3. NA D/FIN 2001/3/546, D500/2/62, Governing Committee for Scientific and Technical Personnel, STP/GC (61) 1, Outline Programme for Scientific and Technical Personnel 1961–62, 30 January 1961, 3–4.

4. NA D/FIN 2001/3/546, D500/2/62, Governing Committee for Scientific and Technical Personnel, STP/GC (61) 1, Outline Programme for Scientific and Technical Personnel 1961–62, 30 January 1961, 4.

5. According to Barry (Citation2006), these funds were intended to generate amongst the EU's less economically developed countries a degree of convergence towards the EU norms in terms of economic and social activities. The funds, a part mix of EU, state and private sector spending were intended to ‘develop physical infrastructure; to assist private sector … in investment, marketing and innovation; human resources through professional and technical training and job retraining’ (544). Between 1989 and 2003, Ireland was the recipient of €13.2 billion in funding as one of the four ‘cohesion countries’ (along with Greece, Spain and Portugal).

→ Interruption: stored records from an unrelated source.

Definition parse_intent_fallback (command_text : string) : json :=
  let text := PyStr.strip (PyStr.lower command_text) in
  let text := strip_command_prefix COMMAND_PREFIXES text in
  if PyStr.mem text ["help"; "?"; "commands"] then
    intent_result "help" [] false
  else if PyStr.mem text ["deadbeats"; "deadbeat"; "owes"; "outstanding"] then
    intent_result "show_deadbeats" [] false
  else if PyStr.startswith text "balance" then
    let name := PyStr.strip (PyStr.remove "balance" text) in
    intent_result "show_balances"
      (if negb (name =? "") then [("player_name", JStr name)] else []) false
  else if PyStr.startswith text "book" then
    intent_result "book_court" [("raw", JStr text)] true
  else if PyStr.contains "poll" text && PyStr.contains "create" text then
    intent_result "create_poll" [] true
  else if PyStr.contains "reminder" text then
    intent_result "send_reminders" [("type", JStr "vote")] true
  else if PyStr.mem text ["status"; "health"] then
    intent_result "show_status" [] false
  else
    intent_result "unknown" [("raw", JStr text)] false.

(** ** The world outside the process *)

(** A row of the spreadsheet as [get_player_balances] reads it. A balance
    is a binary64 float; the integer 0 that stands for a cell that is no
    number behaves like the float 0.0 everywhere it is used. *)
Record Player : Type := { name : string; balance : float }.

(** What [requests.post] returns; [json_body] is [response.json()]. *)
Record response : Type := {
  status_code : Z;
  text : string;
  json_body : outcome json
}.

Record World : Type := {
  (* environment variables, read once when the module is loaded *)
  GREENAPI_INSTANCE_ID : string;
  GREENAPI_API_TOKEN : string;
  ADMIN_DINKERS_GROUP_ID : string;
  ANTHROPIC_API_KEY : string;
  GITHUB_TOKEN : string;
  SPREADSHEET_ID : string;
  (* the POST to the language model, by the command put in the prompt *)
  anthropic_post : string -> outcome response;
  (* [json.loads] *)
  json_loads : string -> outcome json;
  (* the POST to the messaging gateway: url, chatId, message *)
  greenapi_post : string -> json -> json -> outcome response;
  (* what [get_player_balances()] returns; it catches its own errors *)
  get_player_balances : list Player;
  (* [datetime.now(PST).strftime('%m/%d/%y %I:%M %p PST')] *)
  now_timestamp : string;
  (* [str(v)] for a float, a list or a dict *)
  str_container : json -> string;
  (* [l.sort(key=lambda x: x['balance'], reverse=True)] on a list in which
     some balance is NaN: the comparisons are then no order, and what comes
     out depends on the runs and the merges of the interpreter's sort *)
  sort_unordered : list Player -> list Player
}.

(** One message handed to the messaging gateway. *)
Record post : Type := {
  post_url : string;
  post_chatId : json;
  post_message : json
}.

(** [f"{v}"] *)
Definition py_str (w : World) (v : json) : string :=
  match v with
  | JNull => "None"
  | JBool true => "True"
  | JBool false => "False"
  | JInt n => Py.str_int n
  | JStr s => s
  | _ => str_container w v
  end.

(** ** [send_whatsapp_message] *)

(** The body of the [try] block. *)
Definition send_whatsapp_try (w : World) (url : string)
           (chat_id message : json) : outcome bool :=
  response <- greenapi_post w url chat_id message ;;
  if (status_code response =? 200)%Z then Returned true else Returned false.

6. The labour participation rate for 1960 was 39.4%; in 1974 it was 36.6 and averaged 38.6% and 40% during the 1980s and 1990s.

7. As a ‘rough guide’ to the structural changes which have taken place in the Irish economy vis-à-vis occupational activities, in 1966, 345,008 people (of whom were 90% males) or 30% of the labour force were involved in agriculture, by 2011 this had dropped to 91,526 (89% males) or 4% of the labour force; though the decline in agriculture was well under way as the sector has dropped by 45,000 workers since 1961. By 1986 the numbers employed in agriculture had fallen to 166,937. In 2011, there were 305,124 (13.6%) workers in ‘wholesale and retail occupations’ and approximately 60,000 (5.6%) in 1966 held similar positions. In 1966, there were 36,447 (3.4%) people involved in ‘education’ which rose to 167,290 (7.4%) in 2011. In 2011, 10% (229,060) were involved in ‘manufacturing’ and in 1966 this was 18.6% (198,377). ‘Construction’ accounted for 74,140 (6.9%) workers in 1966 and 158,201 (7%) in 2011. In 1966, 1.5% of the labour force were engaged in ‘insurance and finance’ and 4.5% in 2011. Lastly, 43,189 (4%) and 102,881 (4.6%) were involved in ‘public administration’ including the Gardaí and the defence forces.

8. As a point of comparison the spending on health as proportion of state expenditure mirrored that of education over the same period.